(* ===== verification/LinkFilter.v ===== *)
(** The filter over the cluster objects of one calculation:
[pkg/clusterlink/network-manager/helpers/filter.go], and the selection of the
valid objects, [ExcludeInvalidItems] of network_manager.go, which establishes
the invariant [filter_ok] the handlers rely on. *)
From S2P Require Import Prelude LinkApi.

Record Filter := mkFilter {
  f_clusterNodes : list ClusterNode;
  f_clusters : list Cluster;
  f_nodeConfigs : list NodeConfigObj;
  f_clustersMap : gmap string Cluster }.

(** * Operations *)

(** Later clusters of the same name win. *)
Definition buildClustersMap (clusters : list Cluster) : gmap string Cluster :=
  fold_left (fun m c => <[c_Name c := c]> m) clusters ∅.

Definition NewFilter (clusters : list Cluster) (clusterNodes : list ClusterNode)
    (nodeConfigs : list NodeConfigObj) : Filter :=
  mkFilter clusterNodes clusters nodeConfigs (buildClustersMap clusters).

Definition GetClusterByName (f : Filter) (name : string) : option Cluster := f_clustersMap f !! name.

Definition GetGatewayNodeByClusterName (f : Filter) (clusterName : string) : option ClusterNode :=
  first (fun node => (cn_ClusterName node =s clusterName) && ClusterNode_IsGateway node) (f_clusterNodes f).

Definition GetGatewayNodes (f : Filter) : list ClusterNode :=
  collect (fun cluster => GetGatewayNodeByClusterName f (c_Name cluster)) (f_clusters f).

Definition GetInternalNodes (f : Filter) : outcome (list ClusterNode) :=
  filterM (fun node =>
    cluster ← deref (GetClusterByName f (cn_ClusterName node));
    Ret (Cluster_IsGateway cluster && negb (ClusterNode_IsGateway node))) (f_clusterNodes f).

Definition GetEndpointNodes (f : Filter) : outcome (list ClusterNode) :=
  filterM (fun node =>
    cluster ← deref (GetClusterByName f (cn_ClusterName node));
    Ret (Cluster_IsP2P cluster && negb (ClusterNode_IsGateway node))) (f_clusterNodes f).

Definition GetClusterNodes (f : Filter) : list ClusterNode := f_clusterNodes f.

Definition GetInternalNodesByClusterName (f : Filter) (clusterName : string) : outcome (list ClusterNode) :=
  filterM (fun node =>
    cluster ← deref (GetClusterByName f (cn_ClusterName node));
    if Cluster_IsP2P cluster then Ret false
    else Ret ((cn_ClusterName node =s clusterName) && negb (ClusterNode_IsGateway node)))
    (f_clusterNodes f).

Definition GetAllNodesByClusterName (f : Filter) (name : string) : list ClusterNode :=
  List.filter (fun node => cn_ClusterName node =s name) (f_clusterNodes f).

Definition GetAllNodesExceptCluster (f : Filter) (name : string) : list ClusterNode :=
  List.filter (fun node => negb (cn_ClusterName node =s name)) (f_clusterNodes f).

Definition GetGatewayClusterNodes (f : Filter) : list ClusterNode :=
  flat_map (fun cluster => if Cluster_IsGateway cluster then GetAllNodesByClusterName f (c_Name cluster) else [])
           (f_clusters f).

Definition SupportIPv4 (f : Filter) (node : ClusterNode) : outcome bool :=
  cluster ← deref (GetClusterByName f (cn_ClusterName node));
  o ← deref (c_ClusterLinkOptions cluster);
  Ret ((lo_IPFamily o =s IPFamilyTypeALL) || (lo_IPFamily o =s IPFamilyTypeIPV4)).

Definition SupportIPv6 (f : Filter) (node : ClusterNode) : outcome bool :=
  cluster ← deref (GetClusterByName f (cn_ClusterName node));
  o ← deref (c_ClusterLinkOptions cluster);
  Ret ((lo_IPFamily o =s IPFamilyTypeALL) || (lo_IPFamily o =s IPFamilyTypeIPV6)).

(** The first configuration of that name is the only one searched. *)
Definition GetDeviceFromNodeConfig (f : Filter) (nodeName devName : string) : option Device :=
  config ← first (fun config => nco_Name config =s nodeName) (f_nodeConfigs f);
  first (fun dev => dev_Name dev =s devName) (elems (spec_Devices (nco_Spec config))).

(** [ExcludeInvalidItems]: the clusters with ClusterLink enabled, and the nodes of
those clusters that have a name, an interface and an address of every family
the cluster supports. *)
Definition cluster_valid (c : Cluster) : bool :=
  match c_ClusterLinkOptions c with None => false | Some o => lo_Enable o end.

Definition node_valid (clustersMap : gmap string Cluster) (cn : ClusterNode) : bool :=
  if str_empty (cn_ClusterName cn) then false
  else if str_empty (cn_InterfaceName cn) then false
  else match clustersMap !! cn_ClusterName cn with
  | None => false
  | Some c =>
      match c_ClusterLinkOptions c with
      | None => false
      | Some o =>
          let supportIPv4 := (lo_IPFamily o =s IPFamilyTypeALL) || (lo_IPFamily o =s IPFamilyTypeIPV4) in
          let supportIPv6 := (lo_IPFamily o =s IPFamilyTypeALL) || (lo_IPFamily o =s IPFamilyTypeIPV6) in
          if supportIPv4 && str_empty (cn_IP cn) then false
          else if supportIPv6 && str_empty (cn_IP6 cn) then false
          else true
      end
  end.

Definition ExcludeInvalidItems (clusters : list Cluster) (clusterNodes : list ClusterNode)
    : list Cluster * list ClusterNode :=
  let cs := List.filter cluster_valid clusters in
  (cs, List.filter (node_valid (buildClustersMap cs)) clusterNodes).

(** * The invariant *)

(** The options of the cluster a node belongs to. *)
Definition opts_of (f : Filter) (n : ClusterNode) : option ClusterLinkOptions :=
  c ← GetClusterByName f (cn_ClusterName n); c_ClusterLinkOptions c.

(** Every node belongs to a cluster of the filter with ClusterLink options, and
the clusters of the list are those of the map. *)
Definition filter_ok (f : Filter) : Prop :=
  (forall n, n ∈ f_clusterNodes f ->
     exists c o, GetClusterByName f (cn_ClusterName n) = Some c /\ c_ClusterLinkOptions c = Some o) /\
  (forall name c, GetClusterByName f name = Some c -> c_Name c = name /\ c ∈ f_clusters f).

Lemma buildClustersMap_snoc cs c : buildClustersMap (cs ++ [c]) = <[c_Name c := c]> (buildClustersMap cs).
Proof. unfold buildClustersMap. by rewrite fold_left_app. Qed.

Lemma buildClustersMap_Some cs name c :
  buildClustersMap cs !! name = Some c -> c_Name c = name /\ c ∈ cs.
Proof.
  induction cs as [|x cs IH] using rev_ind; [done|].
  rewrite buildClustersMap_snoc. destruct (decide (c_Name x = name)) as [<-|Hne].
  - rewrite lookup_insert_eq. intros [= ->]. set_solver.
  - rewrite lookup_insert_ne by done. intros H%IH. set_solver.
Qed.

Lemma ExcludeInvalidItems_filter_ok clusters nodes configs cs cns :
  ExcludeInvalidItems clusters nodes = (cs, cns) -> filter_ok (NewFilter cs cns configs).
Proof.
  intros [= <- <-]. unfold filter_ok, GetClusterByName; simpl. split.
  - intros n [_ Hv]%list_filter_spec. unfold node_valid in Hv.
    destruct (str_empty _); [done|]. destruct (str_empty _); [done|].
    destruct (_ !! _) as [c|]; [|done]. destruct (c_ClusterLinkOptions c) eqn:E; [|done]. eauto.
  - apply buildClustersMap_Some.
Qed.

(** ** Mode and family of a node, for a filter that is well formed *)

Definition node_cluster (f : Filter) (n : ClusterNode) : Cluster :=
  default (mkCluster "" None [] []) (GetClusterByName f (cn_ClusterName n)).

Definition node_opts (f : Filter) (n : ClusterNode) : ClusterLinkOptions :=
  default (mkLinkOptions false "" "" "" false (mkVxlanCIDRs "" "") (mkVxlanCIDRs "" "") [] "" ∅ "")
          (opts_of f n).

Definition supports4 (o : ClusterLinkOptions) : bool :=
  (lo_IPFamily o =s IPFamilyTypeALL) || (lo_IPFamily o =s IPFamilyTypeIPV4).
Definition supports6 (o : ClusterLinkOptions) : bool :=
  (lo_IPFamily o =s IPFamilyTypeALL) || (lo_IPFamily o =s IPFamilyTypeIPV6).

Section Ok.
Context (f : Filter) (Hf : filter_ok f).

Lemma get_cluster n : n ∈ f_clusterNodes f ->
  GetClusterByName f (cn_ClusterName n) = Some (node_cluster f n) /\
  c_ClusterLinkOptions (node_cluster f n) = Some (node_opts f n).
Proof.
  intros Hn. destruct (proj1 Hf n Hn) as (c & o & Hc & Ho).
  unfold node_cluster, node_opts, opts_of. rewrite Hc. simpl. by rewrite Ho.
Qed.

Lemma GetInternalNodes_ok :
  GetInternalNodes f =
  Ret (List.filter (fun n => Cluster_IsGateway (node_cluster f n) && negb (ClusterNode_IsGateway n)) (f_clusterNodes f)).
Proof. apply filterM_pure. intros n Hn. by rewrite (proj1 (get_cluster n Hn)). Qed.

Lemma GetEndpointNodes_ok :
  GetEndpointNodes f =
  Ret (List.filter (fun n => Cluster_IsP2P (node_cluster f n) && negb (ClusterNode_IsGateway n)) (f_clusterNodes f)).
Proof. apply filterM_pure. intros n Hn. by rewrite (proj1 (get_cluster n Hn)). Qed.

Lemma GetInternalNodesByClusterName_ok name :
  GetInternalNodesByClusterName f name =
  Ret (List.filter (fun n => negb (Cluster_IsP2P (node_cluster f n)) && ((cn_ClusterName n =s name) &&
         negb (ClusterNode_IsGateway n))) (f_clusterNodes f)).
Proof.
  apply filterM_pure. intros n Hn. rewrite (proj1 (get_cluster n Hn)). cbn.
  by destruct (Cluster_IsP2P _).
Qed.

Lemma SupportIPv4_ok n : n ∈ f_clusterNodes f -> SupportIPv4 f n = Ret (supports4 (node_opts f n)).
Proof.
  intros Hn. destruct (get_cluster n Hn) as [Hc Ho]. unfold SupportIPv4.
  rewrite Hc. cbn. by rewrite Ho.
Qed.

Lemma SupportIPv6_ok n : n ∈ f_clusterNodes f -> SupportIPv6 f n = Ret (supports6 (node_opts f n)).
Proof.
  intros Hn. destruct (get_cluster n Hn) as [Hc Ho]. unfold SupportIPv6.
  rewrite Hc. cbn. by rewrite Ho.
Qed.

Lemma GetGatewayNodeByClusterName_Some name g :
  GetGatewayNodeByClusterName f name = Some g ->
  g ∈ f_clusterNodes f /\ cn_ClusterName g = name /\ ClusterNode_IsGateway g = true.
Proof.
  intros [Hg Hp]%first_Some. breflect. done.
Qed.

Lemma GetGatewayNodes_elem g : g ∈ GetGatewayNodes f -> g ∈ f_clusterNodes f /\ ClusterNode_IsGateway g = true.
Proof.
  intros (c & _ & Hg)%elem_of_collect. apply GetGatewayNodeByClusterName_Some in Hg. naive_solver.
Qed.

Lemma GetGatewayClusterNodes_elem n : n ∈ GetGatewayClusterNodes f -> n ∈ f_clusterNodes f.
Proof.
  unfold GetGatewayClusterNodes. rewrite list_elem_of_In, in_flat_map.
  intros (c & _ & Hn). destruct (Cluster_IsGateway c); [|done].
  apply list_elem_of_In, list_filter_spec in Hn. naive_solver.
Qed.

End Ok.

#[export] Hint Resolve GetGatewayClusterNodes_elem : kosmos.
__________
### Your objective
Determine how many lines of the records above contain the word "gmap", and report only that number.

### Answer section
3